+++ Records provided +++

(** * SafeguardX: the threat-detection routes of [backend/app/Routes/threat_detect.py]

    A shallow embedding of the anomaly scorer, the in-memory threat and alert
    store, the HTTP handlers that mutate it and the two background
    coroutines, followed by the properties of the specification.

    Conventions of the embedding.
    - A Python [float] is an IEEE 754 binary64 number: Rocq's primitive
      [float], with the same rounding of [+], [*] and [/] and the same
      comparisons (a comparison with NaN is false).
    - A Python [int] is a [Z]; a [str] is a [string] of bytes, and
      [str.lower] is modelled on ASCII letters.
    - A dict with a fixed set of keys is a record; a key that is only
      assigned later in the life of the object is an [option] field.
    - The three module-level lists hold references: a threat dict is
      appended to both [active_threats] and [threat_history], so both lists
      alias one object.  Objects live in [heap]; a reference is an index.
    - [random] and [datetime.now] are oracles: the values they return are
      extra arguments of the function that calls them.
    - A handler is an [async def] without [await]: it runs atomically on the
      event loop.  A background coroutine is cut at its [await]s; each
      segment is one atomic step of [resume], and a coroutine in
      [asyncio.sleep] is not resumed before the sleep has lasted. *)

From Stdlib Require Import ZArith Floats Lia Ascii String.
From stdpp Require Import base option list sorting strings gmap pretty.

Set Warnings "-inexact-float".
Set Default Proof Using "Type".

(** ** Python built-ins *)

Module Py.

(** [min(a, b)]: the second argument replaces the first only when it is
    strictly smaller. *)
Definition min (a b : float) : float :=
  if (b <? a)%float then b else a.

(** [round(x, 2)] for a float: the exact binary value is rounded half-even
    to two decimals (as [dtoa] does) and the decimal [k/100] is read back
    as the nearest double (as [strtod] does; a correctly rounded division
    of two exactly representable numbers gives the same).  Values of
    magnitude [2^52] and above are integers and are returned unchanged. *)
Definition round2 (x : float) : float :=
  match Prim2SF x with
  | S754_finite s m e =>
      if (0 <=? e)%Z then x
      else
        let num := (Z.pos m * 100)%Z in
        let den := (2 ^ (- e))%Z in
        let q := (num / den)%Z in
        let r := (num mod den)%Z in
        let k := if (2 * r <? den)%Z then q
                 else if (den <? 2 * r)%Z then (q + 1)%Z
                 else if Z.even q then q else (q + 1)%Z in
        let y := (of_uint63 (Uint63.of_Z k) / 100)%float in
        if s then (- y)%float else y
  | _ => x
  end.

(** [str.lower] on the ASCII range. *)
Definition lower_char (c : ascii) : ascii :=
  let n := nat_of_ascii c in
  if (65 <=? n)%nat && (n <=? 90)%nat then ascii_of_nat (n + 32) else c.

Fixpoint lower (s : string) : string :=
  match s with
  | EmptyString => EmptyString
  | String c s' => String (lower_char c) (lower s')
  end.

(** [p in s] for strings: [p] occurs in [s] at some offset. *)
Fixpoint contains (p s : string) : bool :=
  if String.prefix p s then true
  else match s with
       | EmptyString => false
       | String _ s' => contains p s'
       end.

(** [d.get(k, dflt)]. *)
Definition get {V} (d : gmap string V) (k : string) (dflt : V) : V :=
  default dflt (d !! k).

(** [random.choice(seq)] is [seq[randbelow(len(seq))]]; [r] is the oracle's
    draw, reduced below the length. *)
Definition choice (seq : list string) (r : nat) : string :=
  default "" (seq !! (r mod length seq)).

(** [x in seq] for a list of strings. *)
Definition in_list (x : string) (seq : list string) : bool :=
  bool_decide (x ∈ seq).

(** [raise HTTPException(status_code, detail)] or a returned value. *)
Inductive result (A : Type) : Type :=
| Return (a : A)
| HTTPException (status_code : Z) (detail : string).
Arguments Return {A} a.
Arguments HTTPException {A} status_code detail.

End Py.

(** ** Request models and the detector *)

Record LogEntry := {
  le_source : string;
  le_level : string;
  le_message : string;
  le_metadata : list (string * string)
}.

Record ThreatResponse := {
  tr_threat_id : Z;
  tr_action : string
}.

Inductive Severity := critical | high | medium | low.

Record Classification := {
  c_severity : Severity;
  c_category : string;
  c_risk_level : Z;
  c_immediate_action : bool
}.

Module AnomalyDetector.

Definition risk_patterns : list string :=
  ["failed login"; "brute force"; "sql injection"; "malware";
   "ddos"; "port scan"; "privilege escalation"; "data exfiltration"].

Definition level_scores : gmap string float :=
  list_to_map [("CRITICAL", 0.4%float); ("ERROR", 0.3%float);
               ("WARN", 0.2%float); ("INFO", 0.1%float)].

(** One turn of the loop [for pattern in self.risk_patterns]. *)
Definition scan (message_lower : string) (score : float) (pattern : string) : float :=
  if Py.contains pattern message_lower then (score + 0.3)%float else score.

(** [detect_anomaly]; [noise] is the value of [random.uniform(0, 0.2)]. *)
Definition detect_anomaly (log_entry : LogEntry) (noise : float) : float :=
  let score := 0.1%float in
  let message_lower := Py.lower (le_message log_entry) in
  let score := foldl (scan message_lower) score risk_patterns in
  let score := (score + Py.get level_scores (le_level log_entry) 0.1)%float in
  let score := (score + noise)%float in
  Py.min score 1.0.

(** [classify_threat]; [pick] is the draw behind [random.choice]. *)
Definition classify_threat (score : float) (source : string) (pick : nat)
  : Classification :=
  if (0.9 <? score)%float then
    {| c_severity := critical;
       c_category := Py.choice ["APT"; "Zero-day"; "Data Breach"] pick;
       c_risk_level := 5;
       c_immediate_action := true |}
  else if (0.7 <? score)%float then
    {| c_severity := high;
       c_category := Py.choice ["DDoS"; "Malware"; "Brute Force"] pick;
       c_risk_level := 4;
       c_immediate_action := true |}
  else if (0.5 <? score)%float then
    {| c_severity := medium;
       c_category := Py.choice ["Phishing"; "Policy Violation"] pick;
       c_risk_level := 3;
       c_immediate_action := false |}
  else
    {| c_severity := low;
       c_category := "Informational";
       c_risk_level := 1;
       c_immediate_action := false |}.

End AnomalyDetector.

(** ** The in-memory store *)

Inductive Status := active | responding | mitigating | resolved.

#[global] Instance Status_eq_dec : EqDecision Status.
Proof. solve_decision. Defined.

+++

* _What you are asked to do_: The line containing "let score := foldl" marks where to begin; copy it and every later line exactly, through the end of the data.

* _Solution to the problem_:
  let score := foldl (scan message_lower) score risk_patterns in
  let score := (score + Py.get level_scores (le_level log_entry) 0.1)%float in
  let score := (score + noise)%float in
  Py.min score 1.0.

(** [classify_threat]; [pick] is the draw behind [random.choice]. *)
Definition classify_threat (score : float) (source : string) (pick : nat)
  : Classification :=
  if (0.9 <? score)%float then
    {| c_severity := critical;
       c_category := Py.choice ["APT"; "Zero-day"; "Data Breach"] pick;
       c_risk_level := 5;
       c_immediate_action := true |}
  else if (0.7 <? score)%float then
    {| c_severity := high;
       c_category := Py.choice ["DDoS"; "Malware"; "Brute Force"] pick;
       c_risk_level := 4;
       c_immediate_action := true |}
  else if (0.5 <? score)%float then
    {| c_severity := medium;
       c_category := Py.choice ["Phishing"; "Policy Violation"] pick;
       c_risk_level := 3;
       c_immediate_action := false |}
  else
    {| c_severity := low;
       c_category := "Informational";
       c_risk_level := 1;
       c_immediate_action := false |}.

End AnomalyDetector.

(** ** The in-memory store *)

Inductive Status := active | responding | mitigating | resolved.

#[global] Instance Status_eq_dec : EqDecision Status.
Proof. solve_decision. Defined.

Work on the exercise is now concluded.